I recently bought an "east coast" boat and had it shipped to the PNW. It has electric stove plus AC/heat pumps...but no inverter. Our boating season usually begins in the spring and runs to early fall, so many weeks and months cruising and living on board. All of our boats have had inverters, used mostly for making coffee and reheating leftovers for lunch. I recently got a quote for installing an inverter, all to ABYC standards, and it came to $4,800...just to reheat coffee!

Then I learned about portable power stations; basically, a lithium battery in a case with built-in inverter and an assortment of charging inputs and outputs (AC/12VDC/solar). They are available is a range of sizes between 1000-3000 watt output with 1500-3000 Wh capacities. Cost is between $1200-$3000. The one I'm looking at delivers 1000 watts with 2400Wh capacity.

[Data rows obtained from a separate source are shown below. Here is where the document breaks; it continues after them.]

Lemma concat_all_chunks acc : concat (all_chunks acc) = (concat acc.1 ++ acc.2)%list.
Proof.
  destruct acc as [chunks [|x l]]; unfold all_chunks; cbn [fst snd]; [by rewrite app_nil_r|].
  rewrite concat_app. cbn. by rewrite app_nil_r.
Qed.

Lemma add_group_concat acc sg :
  concat (all_chunks (add_group interface_id timestamp acc sg)) = (concat (all_chunks acc) ++ [sg])%list.
Proof.
  destruct acc as [chunks current]. rewrite !concat_all_chunks. unfold add_group.
  destruct (too_long _ _ _ _).
  - destruct current as [|x l]; cbn [fst snd]; rewrite concat_app; cbn; rewrite ?app_nil_r; [done|].
    by rewrite <- !app_assoc.
  - cbn [fst snd]. by rewrite app_assoc.
Qed.

Lemma split_groups_concat l : concat (split_groups l) = l.
Proof.
  unfold split_groups.
  assert (∀ acc, concat (all_chunks (foldl (add_group interface_id timestamp) acc l)) =
    (concat (all_chunks acc) ++ l)%list) as H; [|by rewrite H].
  induction l as [|x l IH]; intros acc; cbn [foldl]; [by rewrite app_nil_r|].
  rewrite IH, add_group_concat, <- app_assoc. done.
Qed.

(** What the chunks and the one that is being filled satisfy, when it is kept by every
    group that is added. *)
Lemma split_groups_ind (P : nat → list string → Prop) :
  (∀ n sg, P n [sg]) →
  (∀ n c sg, c ≠ [] → P n c → too_long interface_id timestamp (replicate n []) (c ++ [sg]) = false → P n (c ++ [sg])%list) →
  ∀ l i c, split_groups l !! i = Some c → P i c ∧ c ≠ [].
Proof.
  intros Hone Hmore l.
  assert (∀ acc,
    (∀ i c, acc.1 !! i = Some c → P i c ∧ c ≠ []) → (acc.2 ≠ [] → P (length acc.1) acc.2) →
    ∀ i c, all_chunks (foldl (add_group interface_id timestamp) acc l) !! i = Some c → P i c ∧ c ≠ []) as H.
  { induction l as [|sg l IH]; intros [chunks cur] Hchunks Hcur; cbn [foldl fst snd] in *.
    - intros i c. unfold all_chunks. cbn [fst snd]. destruct cur as [|x cur]; [apply Hchunks|].
      intros Hi. apply lookup_snoc_Some in Hi as [[_ Hi]|[-> <-]]; [by apply Hchunks|]. split; [by apply Hcur|discriminate].
    - apply IH; unfold add_group; destruct (too_long _ _ _ _) eqn:E; cbn [fst snd]; [|exact Hchunks| |].
      + destruct cur as [|x cur]; cbn [fst]; intros i c Hi; apply lookup_snoc_Some in Hi as [[_ Hi]|[-> <-]];
          try (by apply Hchunks); split; first [apply Hone|by apply Hcur|discriminate].
      + destruct cur as [|x cur]; cbn [fst snd]; [done|]. intros _. apply Hone.
      + intros _. destruct cur as [|x cur]; [apply Hone|]. apply Hmore; [done|by apply Hcur|].
        unfold too_long in *. by rewrite length_replicate. }
  intros i c. apply H; [intros ? ?; cbn; by rewrite lookup_nil|done].
Qed.
End Split.

(** ** The length of a tag *)

Lemma py_len_ascii s : all_chars ascii_char s = true → py_len s = String.length s.
Proof.
  unfold py_len. induction s as [|c s IH]; intros Hs; [done|].
  apply andb_true_iff in Hs as [Hc Hs]. rewrite code_points_cons by done. cbn. f_equal. by apply IH.
Qed.

Lemma escape_char_ascii c : ascii_char c = true → all_chars ascii_char (escape_char (ord c)) = true.
Proof. by destruct c as [[] [] [] [] [] [] [] []]. Qed.

Lemma dump_string_ascii s : all_chars ascii_char s = true → all_chars ascii_char (dump_string s) = true.
Proof.
  intros Hs. unfold dump_string. rewrite !all_chars_app.
  assert (all_chars ascii_char (join "" (map escape_char (code_points s))) = true) as ->; [|done].
  induction s as [|c s IH]; [done|]. apply andb_true_iff in Hs as [Hc Hs].
  rewrite code_points_cons by done. specialize (IH Hs).
  destruct (code_points s) as [|d l]; cbn [map join] in *; [by apply escape_char_ascii|].
  rewrite all_chars_app, escape_char_ascii by done. exact IH.
Qed.

Lemma join_ascii sep l :
  all_chars ascii_char sep = true → forallb (all_chars ascii_char) l = true → all_chars ascii_char (join sep l) = true.
Proof.
  intros Hsep. induction l as [|x [|y l] IH]; intros Hl; [done|cbn in Hl; by rewrite andb_true_r in Hl|].
  cbn [forallb] in Hl. apply andb_true_iff in Hl as [Hx Hl].
  change (join sep (x :: y :: l)) with (x +:+ sep +:+ join sep (y :: l)).
  rewrite !all_chars_app, Hx, Hsep. by apply IH.
Qed.

Lemma str_of_Z_ascii n : all_chars ascii_char (str_of_Z n) = true.
Proof.
  assert (∀ s, all_digits s = true → all_chars ascii_char s = true) as H.
  { induction s as [|c s IH]; [done|]. intros [Hc Hs]%andb_true_iff. apply andb_true_iff. split; [|by apply IH].
    clear -Hc. by destruct c as [[] [] [] [] [] [] [] []]. }
  unfold str_of_Z. destruct (n <? 0)%Z eqn:E.
  - change ("-" +:+ ?x) with (String "-" x). apply (H (digits_go _ _ _)), nonneg_digits. lia.
  - apply H, nonneg_digits. lia.
Qed.

Lemma enclosed_ascii level open close items :
  all_chars ascii_char open = true → all_chars ascii_char close = true →
  forallb (all_chars ascii_char) items = true → all_chars ascii_char (enclosed None level open close items) = true.
Proof.
  intros Ho Hc Hi. destruct items as [|x items].
  - unfold enclosed. by rewrite all_chars_app, Ho, Hc.
  - unfold enclosed. cbn [line_at]. by rewrite !all_chars_app, Ho, Hc, join_ascii by done.
Qed.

https://www.bluetti.com/collections/...-power-station

This new technology seems like a great solution for getting occasional AC power without running the genny. Not only do we get pure sine 120VAC power but we also get added battery capacity! Since we visit marinas in-between anchoring, we should have no trouble recharging the power station from our shore power hookup. Plus, the power station would get some charge when we run the generator to charge up the house batteries. Is anyone using one of these units on their boat or RV? What am I missing?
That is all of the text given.